Sex trafficking survivor slams Britt for inaccurate story in SOTU response
“And I think [Britt] should first take into account what really happens before telling a story of that magnitude,” Karla Jacinto Romero said.
Karla Jacinto Romero, the woman whose story Sen. Katie Britt appeared to have shared in the Republican response to the State of the Union last week, slammed the Alabama senator for inaccurately using her story to highlight Joe Biden’s immigration policies.
“In fact I hardly ever cooperate with politicians because it seems to me that they only want an image. They only want a photo, and that to me is not fair,” Romero told CNN on Sunday.
During the Republican response to the State of the Union on Thursday, Britt told a graphic story involving sex trafficking and rape to criticize Biden’s immigration policies.
“When I first took office, I did something different. I traveled to the Del Rio sector of Texas, where I spoke to a woman who shared her story with me. She had been sex trafficked by the cartels starting at age 12,” Britt said. “President Biden’s border crisis is a disgrace. It’s despicable. And it’s almost entirely preventable.”
An independent reporter later revealed in a TikTok video that the woman in question was Romero, who met with Britt and two other senators in January 2023. The story Britt was referencing occurred during President George W. Bush’s administration, when Biden was still a senator. Romero testified before Congress back in 2015 about her experiences a decade earlier with sex trafficking in Mexico.
During a Fox News interview on Sunday, Britt defended her use of the graphic story and declined to clearly state that the incident in question had not occurred during the Biden administration.
Romero also told CNN that Britt told an inaccurate story of Romero’s experience. Romero said that she was trafficked by a pimp who operated as part of a family that entrapped vulnerable girls to force them into prostitution, not by Mexican drug cartels. Romero also said that she was never trafficked in the United States, as Britt suggested.

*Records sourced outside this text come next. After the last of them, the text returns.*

(** * The transaction submission engine of large_transactioneer

    A shallow embedding of the Python scripts [sender.py],
    [transactioneer_with_queue.py], [claim_master_all_addresses.py] and
    [quick_funding.py]: the nonce allocator, the round-robin endpoint
    cursor, the retry-on-collision submission, the work queue and the
    funding schedule, followed by the properties the specification states
    about them.

    Python integers are unbounded and are modelled by [Z]; dictionaries
    are [gmap]s; a raised exception is a [Raise] carrying [str(e)]; the
    remote nodes are an abstract [World] threaded through every RPC call.
    The scripts run their submissions on one thread, so the locks are
    omitted. Logging and printing are omitted too: they do not touch the
    state the properties talk about. *)

From stdpp Require Import gmap strings list fin_maps pretty.
From Stdlib Require Import ZArith Lia Sorted.

Local Open Scope Z_scope.

(** ** Python values and control flow *)

(** The result of evaluating a Python expression or block: a value, or an
    exception, represented by its message [str(e)]. *)
Inductive result (A : Type) : Type :=
| Return (a : A)
| Raise (msg : string).
Arguments Return {A} a.
Arguments Raise {A} msg.

(** [needle in hay] on Python strings. *)
Fixpoint str_contains (needle hay : string) : bool :=
  String.prefix needle hay ||
  match hay with
  | EmptyString => false
  | String _ rest => str_contains needle rest
  end.

(** [range(n)]: empty when [n <= 0]. *)
Definition range (n : Z) : list Z := Z.of_nat <$> seq 0 (Z.to_nat n).

(** ** Accounts

    [accounts.json] is written by [generate_sender_addresses]
    (fund_accounts.py): every entry carries an integer [index], a
    [private_key] and an [address]. *)
Record Account : Type := mkAccount {
  address : string;
  private_key : string;
  index : Z
}.
(** * The telemetry simulator: MQTT publisher and metric generator

    A shallow embedding of the simulator's TypeScript source
    ([SimpleMqttPublisher], [encodeUtf8String], [encodeRemainingLength],
    [publishMetric], [defaultGenerator], [clamp], [randomInRange]) together
    with the properties its specification states about them.

    Conventions of the embedding:
    - a JavaScript number that holds an integer (a length, a byte, a flag)
      is a [Z]; the 32-bit bitwise operators are written out with their
      [ToInt32] wrap-around;
    - a metric value is a rational [Q]: the arithmetic of the generator is
      the exact one, rounding of IEEE doubles is not modelled;
    - [Math.random()] and [Date.now()] are inputs of the functions that
      call them;
    - a string is the list of its UTF-16 code units, a [Buffer] the list of
      its bytes;
    - the publisher object, its promises and its sockets live in a [World]
      that every method and every socket event transforms. *)

From Stdlib Require Import ZArith QArith Qminmax Qabs Qround Lia Lqa.
From Stdlib Require Import String Ascii.
From stdpp Require Import gmap list.
From Equations Require Import Equations.
From Equations.Prop Require Import Logic.

(** ** JavaScript values *)

Module JS.
Local Open Scope Z_scope.

(** [ToInt32] of ECMAScript, on an integer. *)
Definition ToInt32 (x : Z) : Z := (x + 2 ^ 31) mod 2 ^ 32 - 2 ^ 31.

(** [a | b], [a & b], [a >> n] and [a << n]. *)
Definition bitor (a b : Z) : Z := Z.lor (ToInt32 a) (ToInt32 b).
Definition bitand (a b : Z) : Z := Z.land (ToInt32 a) (ToInt32 b).
Definition shr (a n : Z) : Z := Z.shiftr (ToInt32 a) (n mod 32).
Definition shl (a n : Z) : Z := ToInt32 (Z.shiftl (ToInt32 a) (n mod 32)).

(** A string: its UTF-16 code units. *)
Definition jsstring : Type := list Z.

(** An ASCII literal as a [jsstring]. *)
Definition lit (s : string) : jsstring :=
  map (fun c => Z.of_N (N_of_ascii c)) (list_ascii_of_string s).

(** A [Buffer]: its bytes. *)
Definition Buffer : Type := list Z.

(** [Buffer.from(array)]: every entry is stored modulo 256. *)
Definition ToUint8 (x : Z) : Z := x mod 256.
Definition Buffer_from (xs : list Z) : Buffer := map ToUint8 xs.

(** [Buffer.concat(list)]. *)
Definition Buffer_concat (bs : list Buffer) : Buffer := List.concat bs.
(** * Coursework utilities: booking CRUD, product tracker, text analyzer

    A shallow embedding of the pure and file-backed logic of

    - [Task 5/streamlit_service_app.py]: the CSV-backed appointment store
      ([read_appointments], [append_appointment], [overwrite_appointments],
      [delete_appointment], [update_appointment], [find_conflict],
      [filter_appointments]);
    - [Task 6/ecommerce_tracker.py]: the product helpers and the cart;
    - [Task_3.py]: [analyze_text].

    Python strings are sequences of code points; a CSV file is the sequence
    of records that [csv.writer] wrote and [csv.reader] yields back (the
    quoting of the [csv] module is taken to be faithful, for text it can
    encode and fields within its size limit); the files of the working
    directory form a finite map from paths to files.
    Library functions whose value depends on Unicode tables or on the
    interpreter version ([int], [str.lower], [datetime.fromisoformat], float
    arithmetic, ...) are the fields of a type class, with an ASCII instance
    for running the definitions on concrete inputs. *)

From Stdlib Require Import ZArith NArith QArith Qcanon Ascii String.
From stdpp Require Import base option numbers list sorting strings pretty gmap.

Open Scope Z_scope.

(** ** Python strings *)

(** A [str] is a list of code points. *)
Abbreviation pystr := (list N).

(** The string literal [s] as a [str]. *)
Definition str (s : string) : pystr :=
  (λ a, N_of_ascii a) <$> list_ascii_of_string s.
Lemma toggle_flips state id index :
  checkIsRowSelected (selectionReducer state (TOGGLE_ROW id index)) id index =
  negb (checkIsRowSelected state id index).
Proof.
  rewrite (checkIsRowSelected_with (selectionReducer _ _)), toggle_base.
  rewrite (checkIsRowSelected_with state).
  unfold selectedWith. simpl. rewrite (checkIsRowSelected_with state).
  unfold selectedWith.
  destruct (wouldBaseModeSelect state index);
    repeat (split_decide; simpl); try done; set_solver.
Qed.

(** C2. TOGGLE_ROW flips the effective selection of the record.  It removes
    the record from the two override sets of the polarity it leaves and adds
    it to the two override sets of the polarity it takes only when the
    base-mode default disagrees with the new value; it records (id, index) in
    both directions of the identity cache whatever the branch; the mode
    becomes EXPLICIT when it was NONE and the record becomes selected, and is
    unchanged otherwise; nothing else of the state changes. *)
Theorem toggle_row_effect (state : SelectionState) (id : string) (index : Z) :
  let state' := selectionReducer state (TOGGLE_ROW id index) in
  let selected := checkIsRowSelected state id index in
  let base := wouldBaseModeSelect state index in
  let ov := overrides state in
  let ov' := overrides state' in
  checkIsRowSelected state' id index = negb selected
  ∧ (selected = true →
       includedIds ov' = includedIds ov ∖ {[id]}
     ∧ includedIndices ov' = includedIndices ov ∖ {[index]}
     ∧ excludedIds ov' =
         (if base then {[id]} ∪ excludedIds ov else excludedIds ov)
     ∧ excludedIndices ov' =
         (if base then {[index]} ∪ excludedIndices ov else excludedIndices ov))
  ∧ (selected = false →
       excludedIds ov' = excludedIds ov ∖ {[id]}
     ∧ excludedIndices ov' = excludedIndices ov ∖ {[index]}
     ∧ includedIds ov' =
         (if base then includedIds ov else {[id]} ∪ includedIds ov)
     ∧ includedIndices ov' =
         (if base then includedIndices ov else {[index]} ∪ includedIndices ov))
  ∧ indexToIdCache state' = <[index := id]> (indexToIdCache state)
  ∧ idToIndexCache state' = <[id := index]> (idToIndexCache state)
  ∧ indexToIdCache state' !! index = Some id
  ∧ idToIndexCache state' !! id = Some index
  ∧ mode state' =
      (if decide (mode state = NONE ∧ selected = false) then EXPLICIT
       else mode state)
  ∧ rangeCount state' = rangeCount state
  ∧ totalRecords state' = totalRecords state.
Proof.
  cbv zeta. split; [apply toggle_flips|].
  simpl. rewrite !lookup_insert_eq.
  destruct (checkIsRowSelected state id index) eqn:Hsel,
           (wouldBaseModeSelect state index) eqn:Hbase; simpl;
    (repeat split; try done; try (intros ?; done);
     try (intros _; repeat split; done);
     destruct (mode state); simpl; repeat case_decide; naive_solver).
Qed.

(** ** Counting *)

Lemma addKnownIndices_empty cache acc : addKnownIndices cache ∅ acc = acc.
Proof. unfold addKnownIndices. by rewrite set_fold_empty. Qed.

Lemma countUnknownIds_empty cache : countUnknownIds cache ∅ = 0.
Proof. unfold countUnknownIds. by rewrite set_fold_empty. Qed.

Lemma countIndicesOutsideBase_empty state n :
  countIndicesOutsideBase state ∅ n = n.
Proof. unfold countIndicesOutsideBase. by rewrite set_fold_empty. Qed.

Lemma countIdsOutsideBase_empty state n : countIdsOutsideBase state ∅ n = n.
Proof. unfold countIdsOutsideBase. by rewrite set_fold_empty. Qed.

(** With no override at all, the count is the base count, floored at 0. *)
Lemma count_fresh state :
  overrides state = createFreshOverrides →
  calculateSelectedCount state =
  match mode state with
  | NONE | EXPLICIT => 0
  | RANGE => Z.max 0 (Z.min (rangeCount state) (totalRecords state))
  | ALL => Z.max 0 (totalRecords state)
  end.
Proof.
  intros Hov. unfold calculateSelectedCount. rewrite Hov. simpl.
  rewrite !addKnownIndices_empty, !countUnknownIds_empty,
    countIndicesOutsideBase_empty, countIdsOutsideBase_empty, size_empty.
  destruct (mode state); simpl; f_equal; lia.
Qed.

(** ** BULK_SELECT *)

(** C6. BULK_SELECT accepts every integer count and clamps it instead of
    rejecting it.  A clamped count of 0 gives mode NONE with rangeCount 0 and
    empty overrides; any other clamped count gives mode RANGE with that
    rangeCount and empty overrides; totalRecords and the identity caches are
    kept.  When totalRecords is not negative, as a record count is, the
    clamped count lies in [0, totalRecords]: a negative count becomes 0, a
    count above totalRecords becomes totalRecords, any other count is kept;
    in particular a count above totalRecords makes the selected count equal
    totalRecords. *)
Theorem bulk_select_clamps (state : SelectionState) (count : Z) :
  let clamped := Z.min (Z.max 0 count) (totalRecords state) in
  let state' := selectionReducer state (BULK_SELECT count) in
  (clamped = 0 →
   mode state' = NONE ∧ rangeCount state' = 0
   ∧ overrides state' = createFreshOverrides)
  ∧ (clamped ≠ 0 →
     mode state' = RANGE ∧ rangeCount state' = clamped
     ∧ overrides state' = createFreshOverrides)
  ∧ totalRecords state' = totalRecords state
  ∧ indexToIdCache state' = indexToIdCache state
  ∧ idToIndexCache state' = idToIndexCache state
  ∧ (0 ≤ totalRecords state →
     0 ≤ clamped ≤ totalRecords state
     ∧ (count < 0 → clamped = 0)
     ∧ (0 ≤ count ≤ totalRecords state → clamped = count)
     ∧ (totalRecords state < count → clamped = totalRecords state)
     ∧ (totalRecords state < count →
        calculateSelectedCount state' = totalRecords state)).
Proof.
  cbv zeta. unfold selectionReducer.
  destruct (decide (Z.min (Z.max 0 count) (totalRecords state) = 0))
    as [Hz|Hnz].
  - repeat split; try done; try lia.
    intros Hgt. rewrite count_fresh by done. simpl. lia.
  - repeat split; try done; try lia.
    intros Hgt. rewrite count_fresh by done. simpl. lia.
Qed.

Lemma bulk_select_clamps_witness :
  let state := createInitialState 1000 in
  0 ≤ totalRecords state
  ∧ mode (selectionReducer state (BULK_SELECT 5000)) = RANGE
  ∧ calculateSelectedCount (selectionReducer state (BULK_SELECT 5000)) = 1000.
Proof.
  pose proof (bulk_select_clamps (createInitialState 1000) 5000)
    as (_ & Hrange & _ & _ & _ & Hclamp).
  split; [simpl; lia|]. split.
  - apply Hrange. simpl. lia.
  - apply Hclamp; simpl; lia.
Defined.

(** ** UPDATE_TOTAL_RECORDS *)

(** C8. UPDATE_TOTAL_RECORDS sets totalRecords to the new total and, exactly
    when the mode is RANGE, replaces rangeCount by its minimum with the new
    total; the mode, the four override sets and the two identity caches are
    unchanged.  Example: on any state whose totalRecords is 1000,
    BULK_SELECT(50) followed by UPDATE_TOTAL_RECORDS(30) leaves mode RANGE
    with rangeCount 30 and a selected count of 30. *)
Theorem update_total_frame (state : SelectionState) (newTotal : Z) :
  let state' := selectionReducer state (UPDATE_TOTAL_RECORDS newTotal) in
  totalRecords state' = newTotal
  ∧ rangeCount state' =
      (if decide (mode state = RANGE)
       then Z.min (rangeCount state) newTotal else rangeCount state)
  ∧ mode state' = mode state
  ∧ overrides state' = overrides state
  ∧ indexToIdCache state' = indexToIdCache state
  ∧ idToIndexCache state' = idToIndexCache state
  ∧ (let state1000 :=
       {| mode := mode state; rangeCount := rangeCount state;
          totalRecords := 1000; overrides := overrides state;
          indexToIdCache := indexToIdCache state;
          idToIndexCache := idToIndexCache state |} in
     let bulk := selectionReducer state1000 (BULK_SELECT 50) in
     let shrunk := selectionReducer bulk (UPDATE_TOTAL_RECORDS 30) in
     calculateSelectedCount bulk = 50
     ∧ mode shrunk = RANGE ∧ rangeCount shrunk = 30
     ∧ calculateSelectedCount shrunk = 30).
Proof.
  cbv zeta.
  split; [done|]. split; [simpl; by destruct (mode state)|].
  do 4 (split; [done|]).
  repeat split; try done; by rewrite count_fresh.
Qed.

(** ** Page loops *)

Lemma foldl_preserves {A B} (P : A → Prop) (f : A → B → A) (l : list B) a :
  P a → (∀ a b, P a → P (f a b)) → P (foldl f a l).
Proof.
  intros Ha Hstep. revert a Ha.
  induction l as [|b l IH]; intros a Ha; simpl; [done|].
  apply IH, Hstep, Ha.
Qed.

Lemma wouldBaseModeSelect_unselecting state index :
  mode state = NONE ∨ mode state = EXPLICIT →
  wouldBaseModeSelect state index = false.
Proof. unfold wouldBaseModeSelect. by intros [-> | ->]. Qed.

Lemma wouldBaseModeSelect_all state index :
  mode state = ALL → wouldBaseModeSelect state index = true.
Proof. unfold wouldBaseModeSelect. by intros ->. Qed.

Lemma overrides_eq ov1 ov2 :
  includedIds ov1 = includedIds ov2 →
  excludedIds ov1 = excludedIds ov2 →
  includedIndices ov1 = includedIndices ov2 →
  excludedIndices ov1 = excludedIndices ov2 →
  ov1 = ov2.
Proof. destruct ov1, ov2; simpl; congruence. Qed.

Lemma deselectRow_fresh state acc r :
  mode state = NONE ∨ mode state = EXPLICIT →
  newOverrides acc = createFreshOverrides →
  newOverrides (deselectRow state acc r) = createFreshOverrides.
Proof.
  intros Hmode Hov. unfold deselectRow.
  rewrite wouldBaseModeSelect_unselecting, Hov by done. simpl.
  apply overrides_eq; simpl; set_solver.
Qed.
(** The ways an iteration can end without raising. *)
Inductive iteration (st st' : locals) : Prop :=
| iteration_absorbed g i
    (Hsample : get_next_state matrix
                 (value (PatientStateMonitor.currentState (monitor st))) (rng st)
               = (None, i, g))
    (Hst' : st' = {| clock := clock st; if_stop := true; rng := g;
                     monitor := monitor st |})
| iteration_truncated d g i mon'
    (Hsample : get_next_state matrix
                 (value (PatientStateMonitor.currentState (monitor st))) (rng st)
               = (Some d, i, g))
    (Hbeyond : d + clock st > sim_length)
    (Hupdate : PatientStateMonitor.update (monitor st) sim_length
                 (PatientStateMonitor.currentState (monitor st)) = Ret mon')
    (Hst' : st' = {| clock := sim_length; if_stop := true; rng := g;
                     monitor := mon' |})
| iteration_event d g i s mon'
    (Hsample : get_next_state matrix
                 (value (PatientStateMonitor.currentState (monitor st))) (rng st)
               = (Some d, i, g))
    (Hwithin : ~ d + clock st > sim_length)
    (Hstate : HealthStates_of_value i = Ret s)
    (Hupdate : PatientStateMonitor.update (monitor st) (clock st + d) s = Ret mon')
    (Hst' : st' = {| clock := clock st + d; if_stop := if_stop st; rng := g;
                     monitor := mon' |}).

(** Survival time and time to AIDS of the monitor against the clock. *)
Definition monitor_times_ordered (st : locals) : Prop :=
  (forall ts, PatientStateMonitor.survivalTime (monitor st) = Some ts ->
     is_death (PatientStateMonitor.currentState (monitor st)) = true /\ ts = clock st)
  /\ (forall ta, PatientStateMonitor.timeToAIDS (monitor st) = Some ta ->
        ta <= clock st /\ clock st <= sim_length).

(** Neither time is set. *)
Definition never_set (st : locals) : Prop :=
  PatientStateMonitor.survivalTime (monitor st) = None
  /\ PatientStateMonitor.timeToAIDS (monitor st) = None.

(** Neither progressed to AIDS nor dead. *)
Definition early_stage (s : HealthStates) : bool :=
  negb (HealthStates_eqb s AIDS) && negb (is_death s).

(** The accumulator of the monitor charges under the parameters [p]. *)
Definition charges_under (st : locals) : Prop :=
  PatientCostUtilityMonitor.params
    (PatientStateMonitor.costUtilityMonitor (monitor st)) = p.
End RunPredicates.

Definition by_time (a b : R * Z) : Prop := fst a <= fst b.

(** The patient's survival time is set. *)
Definition has_survival_time {E : Externals} (patient : Patient.t) : bool :=
  match PatientStateMonitor.survivalTime (Patient.stateMonitor patient) with
  | Some _ => true
  | None => false
  end.

(* ------------------------------------------------------------------ *)
(** ** Concrete library behaviours and parameters *)

(** Modelled from the spec: deampy's [pv_continuous_payment] is not part of
    the sources.  The spec gives the present value over an interval of
    length dt as rate * (1 - e^(-discount * dt)) / discount, and as
    rate * dt when the discount rate is zero. *)
Definition pv_spec (payment discount_rate : R) (discount_period : R * R) : R :=
  let dt := snd discount_period - fst discount_period in
  if Req_dec_T discount_rate 0 then payment * dt
  else payment * (1 - exp (- (discount_rate * dt))) / discount_rate.

(** The same payment stream discounted to time 0 instead of to the start of
    the interval. *)
Definition pv_from_origin (payment discount_rate : R) (discount_period : R * R) : R :=
  if Req_dec_T discount_rate 0 then payment * (snd discount_period - fst discount_period)
  else payment / discount_rate
       * (exp (- (discount_rate * fst discount_period))
          - exp (- (discount_rate * snd discount_period))).

(** A sampler that replays a script: the random stream of seed [n] is the
    position in the script, the k-th draw in state index [i] returns the
    (dt, destination) that [script n k i] gives, and the two death states
    report no further event. *)
Definition scripted (script : Z -> nat -> Z -> R * Z) : Externals :=
  {| RandomState := Z * nat;
     RandomState_seed := fun n => (n, O);
     get_next_state := fun _ i g =>
       if (3 <=? i)%Z then (None, i, g)
       else (Some (fst (script (fst g) (snd g) i)), snd (script (fst g) (snd g) i),
             (fst g, S (snd g)));
     pv_continuous_payment := pv_spec |}.

(** Stage by stage to death from the disease, one year per stage. *)
Definition progression : Externals :=
  scripted (fun _ _ i => (1, (i + 1)%Z)).

(** Back and forth between the first two stages, halving waiting times. *)
Definition zeno : Externals :=
  scripted (fun _ k _ => (/ 2 ^ S k, if Nat.even k then 1%Z else 0%Z)).

(** Zidovudine alone, the costs and utilities of input_data.py. *)
Definition mono_parameters : Parameters :=
  {| initialHealthState := CD4_200to500;
     transRateMatrix := [];
     annualStateCosts := ANNUAL_STATE_COST;
     annualStateUtilities := ANNUAL_STATE_UTILITY;
     annualTreatmentCost := Zidovudine_COST;
     discountRate := DISCOUNT |}.

(** The locals of the run of [zeno] after [k] iterations. *)
Definition zeno_position (k : nat) (st : @Patient.locals zeno) : Prop :=
  Patient.if_stop st = false
  /\ Patient.rng st = (0%Z, k)
  /\ Patient.clock st = 1 - / 2 ^ k
  /\ PatientStateMonitor.currentState (Patient.monitor st)
     = (if Nat.even k then CD4_200to500 else CD4_200)
  /\ PatientCostUtilityMonitor.params
       (PatientStateMonitor.costUtilityMonitor (Patient.monitor st)) = mono_parameters.

(** Evaluates a run on concrete inputs: everything but the arithmetic of
    real numbers is computed, and the horizon tests are decided. *)
Ltac run_concrete :=
  cbv - [Rplus Rminus Rmult Rdiv Rinv Ropp IZR Rgt_dec Rle_dec pv_spec exp pow
         Rgt Rlt Rle Rge];
  repeat match goal with
         | |- context [Rgt_dec ?a ?b] =>
             destruct (Rgt_dec a b); [try (exfalso; lra)|try (exfalso; lra)]
         | |- context [Rle_dec ?a ?b] =>
             destruct (Rle_dec a b); [try (exfalso; lra)|try (exfalso; lra)]
         end.

(** The same in a hypothesis. *)
Ltac run_concrete_in H :=
  cbv - [Rplus Rminus Rmult Rdiv Rinv Ropp IZR Rgt_dec pv_spec exp pow Rgt Rlt Rle Rge] in H;
  repeat match type of H with
         | context [Rgt_dec ?a ?b] =>
             destruct (Rgt_dec a b); [try (exfalso; lra)|try (exfalso; lra)]
         end.

(* ------------------------------------------------------------------ *)
(** ** Simulation settings and the cohorts of CompareAlternatives.py *)

Definition POP_SIZE : Z := 2000.

Definition SIM_LENGTH : R := 1000.

(** [model.Cohort(id=0, pop_size=data.POP_SIZE, parameters=...)]; the
    parameter object of the therapy comes from a module that is not part
    of the sources and is an argument here. *)
Definition cohort_mono (parameters : Parameters) : Cohort.t :=
  Cohort.init 0 POP_SIZE parameters.

(** [model.Cohort(id=1, pop_size=data.POP_SIZE, parameters=...)] *)
Definition cohort_combo (parameters : Parameters) : Cohort.t :=
  Cohort.init 1 POP_SIZE parameters.

(* ------------------------------------------------------------------ *)
(** ** Further predicates on runs *)

(** What [extract_outcome] appends for an attribute that may be None. *)
Definition recorded (x : option R) : list R :=
  match x with
  | Some v => [v]
  | None => []
  end.

Section RunInvariants.
Context {E : Externals}.
Variable matrix : list (list R).
Variable sim_length : R.

Import Patient.

(** The accumulator has recorded up to the clock of the loop. *)
Definition accumulator_at_clock (st : locals) : Prop :=
  PatientCostUtilityMonitor.tLastRecorded
    (PatientStateMonitor.costUtilityMonitor (monitor st)) = clock st.
(** * misp-mcp: the gateway client and the correlation engine

    A shallow embedding of [src/client.ts] (the [MispClient] class) and of
    the tool handlers [misp_correlate], [misp_get_related_events]
    ([src/tools/correlation.ts]) and [misp_add_attributes_bulk]
    ([src/tools/attributes.ts]), followed by the properties of the
    specification that concern them.

    The configuration ([src/config.ts]), the other methods of the client
    that the handlers below call, and the handlers [misp_publish_event],
    [misp_tag_event], [misp_delete_attribute], [misp_list_tags],
    [misp_add_sighting], [misp_check_warninglists], [misp_export_iocs] and
    [misp_export_hashes] are embedded after them, with further properties
    of the code at the end.

    Conventions of the embedding:
    - a JavaScript value that may be [undefined] is an [option]; [None] is
      [undefined];
    - a promise that rejects is an [Outcome] built with [Throw], carrying
      the [message] of the thrown [Error];
    - the remote platform is a state machine [net]; every [fetch] is
      recorded in the [calls] trace of the world, oldest first;
    - a call settles: the abort timer bounds the wait for the headers of
      an answer, and the body that follows them comes whole or fails
      while it is read (a body that never ends would leave the call
      pending, with no outcome to speak of);
    - [JSON.parse] is a parameter of the client ([JSON_parse]); the value it
      returns is a [Json] tree;
    - the payloads of the platform are read through the interfaces of
      [src/types.ts]: the embedding follows the code on every payload whose
      fields, where present, have the kind their interface declares (a
      field may be absent or [null]); it does not follow a string-typed
      field holding a number, or an array-typed one holding an object. *)

From Stdlib Require Import List String Ascii ZArith NArith Lia Bool Arith.
From Stdlib Require Import Permutation Sorted DecimalString.
From Stdlib Require DecimalPos DecimalN.
Import ListNotations.
Open Scope string_scope.

(* ================================================================= *)
(** ** JavaScript values *)

(** The values [JSON.parse] can return. Numbers are restricted to the
    integers: no number read by the modelled code has a fractional part. *)
#[warnings="-register-all"]
Inductive Json : Type :=
| JNull
| JBool (b : bool)
| JNum (n : Z)
| JStr (s : string)
| JArr (items : list Json)
| JObj (fields : list (string * Json)).

Fixpoint assoc {A : Type} (k : string) (l : list (string * A)) : option A :=
  match l with
  | [] => None
  | (k', v) :: r => if String.eqb k k' then Some v else assoc k r
  end.

(** [v.k] for a value [v] that is neither [null] nor [undefined]: the own
    property of an object, [undefined] on anything else. *)
Definition prop (k : string) (v : Json) : option Json :=
  match v with
  | JObj fs => assoc k fs
  | _ => None
  end.

(** [v?.k]: [undefined] when [v] is [null] or [undefined]. *)
Definition opt_prop (k : string) (v : option Json) : option Json :=
  match v with
  | None | Some JNull => None
  | Some j => prop k j
  end.

(** Truthiness of a JavaScript value. *)
Definition js_truthy (j : Json) : bool :=
  match j with
  | JNull => false
  | JBool b => b
  | JNum n => negb (Z.eqb n 0)
  | JStr s => negb (String.eqb s "")
  | JArr _ | JObj _ => true
  end.

Definition truthy (v : option Json) : bool :=
  match v with
  | None => false
  | Some j => js_truthy j
  end.

Definition show_N (n : N) : string := NilEmpty.string_of_uint (N.to_uint n).
Definition show_Z (z : Z) : string := NilEmpty.string_of_int (Z.to_int z).

(** [String(v)], as a template literal applies it. *)
Fixpoint js_to_string (j : Json) : string :=
  match j with
  | JNull => "null"
  | JBool true => "true"
  | JBool false => "false"
  | JNum n => show_Z n
  | JStr s => s
  | JArr l =>
      (fix join (l : list Json) : string :=
         match l with
         | [] => ""
         | x :: r =>
             let sx := match x with JNull => "" | _ => js_to_string x end in
             match r with
             | [] => sx
             | _ :: _ => sx ++ "," ++ join r
             end
         end) l
  | JObj _ => "[object Object]"
  end.

(** Reading a payload at the kind its TypeScript interface declares.
    [as T] checks nothing at run time, so each read is total: a field that
    is absent or [null] reads as [undefined]. A field of another kind than
    declared is outside the interfaces; it reads as [undefined] too, which
    is not what the code does with it. *)
Definition as_string (v : option Json) : option string :=
  match v with
  | Some (JStr s) => Some s
  | _ => None
  end.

“I work as a spokesperson for many victims who have no voice, and I really would like them to be empathetic — all the governors, all the senators — to be empathetic with the issue of human trafficking because there are millions of girls and boys who disappear all the time,” Romero said. “People who are really trafficked and abused, as [Britt] mentioned. And I think [Britt] should first take into account what really happens before telling a story of that magnitude.”